→ **Exercise objective**
Among the lines of the data below, count those that hold the word "simpl". Answer with the number alone.

→ **Data for processing**
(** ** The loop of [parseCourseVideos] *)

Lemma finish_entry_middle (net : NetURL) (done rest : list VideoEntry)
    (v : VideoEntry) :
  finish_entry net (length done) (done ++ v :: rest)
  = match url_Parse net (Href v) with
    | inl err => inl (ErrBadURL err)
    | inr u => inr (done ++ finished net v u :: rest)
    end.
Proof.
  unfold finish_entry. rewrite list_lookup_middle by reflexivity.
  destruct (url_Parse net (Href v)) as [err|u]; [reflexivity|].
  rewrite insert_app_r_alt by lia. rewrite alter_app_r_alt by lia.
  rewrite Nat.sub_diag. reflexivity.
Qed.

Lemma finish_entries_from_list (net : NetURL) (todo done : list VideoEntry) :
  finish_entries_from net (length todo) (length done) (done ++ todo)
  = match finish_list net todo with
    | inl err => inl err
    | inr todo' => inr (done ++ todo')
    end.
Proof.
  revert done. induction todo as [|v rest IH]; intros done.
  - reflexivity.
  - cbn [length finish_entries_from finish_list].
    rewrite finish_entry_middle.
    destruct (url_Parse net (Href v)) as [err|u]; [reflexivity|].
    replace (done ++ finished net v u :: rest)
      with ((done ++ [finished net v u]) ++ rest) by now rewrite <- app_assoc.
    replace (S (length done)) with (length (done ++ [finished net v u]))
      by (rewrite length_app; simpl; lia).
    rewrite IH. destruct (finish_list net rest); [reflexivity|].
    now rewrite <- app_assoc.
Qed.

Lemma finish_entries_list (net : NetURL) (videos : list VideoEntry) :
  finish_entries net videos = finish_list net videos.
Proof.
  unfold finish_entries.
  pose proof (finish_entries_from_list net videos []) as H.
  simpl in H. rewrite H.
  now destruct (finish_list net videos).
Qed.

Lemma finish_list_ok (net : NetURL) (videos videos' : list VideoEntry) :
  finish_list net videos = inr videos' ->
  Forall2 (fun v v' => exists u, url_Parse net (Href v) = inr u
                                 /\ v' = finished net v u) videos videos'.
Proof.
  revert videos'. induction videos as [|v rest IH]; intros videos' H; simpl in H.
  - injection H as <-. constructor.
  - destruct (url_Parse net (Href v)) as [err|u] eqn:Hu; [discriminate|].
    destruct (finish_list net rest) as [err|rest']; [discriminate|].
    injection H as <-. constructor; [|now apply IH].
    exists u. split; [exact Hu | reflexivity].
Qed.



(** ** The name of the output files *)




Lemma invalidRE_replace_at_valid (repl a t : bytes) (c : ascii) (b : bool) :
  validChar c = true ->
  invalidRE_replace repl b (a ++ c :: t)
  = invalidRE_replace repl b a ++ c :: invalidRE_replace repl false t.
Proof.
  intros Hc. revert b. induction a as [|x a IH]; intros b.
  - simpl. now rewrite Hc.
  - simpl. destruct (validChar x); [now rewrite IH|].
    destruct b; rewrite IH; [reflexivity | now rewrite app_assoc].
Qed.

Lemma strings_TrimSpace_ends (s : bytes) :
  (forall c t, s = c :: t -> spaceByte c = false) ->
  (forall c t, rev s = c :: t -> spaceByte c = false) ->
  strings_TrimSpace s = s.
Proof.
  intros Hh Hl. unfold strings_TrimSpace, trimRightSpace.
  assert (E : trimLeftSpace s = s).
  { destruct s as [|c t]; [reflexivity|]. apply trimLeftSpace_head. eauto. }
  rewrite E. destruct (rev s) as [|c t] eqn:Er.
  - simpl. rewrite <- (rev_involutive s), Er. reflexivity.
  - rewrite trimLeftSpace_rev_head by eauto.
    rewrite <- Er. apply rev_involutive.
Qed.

→ **Output**
6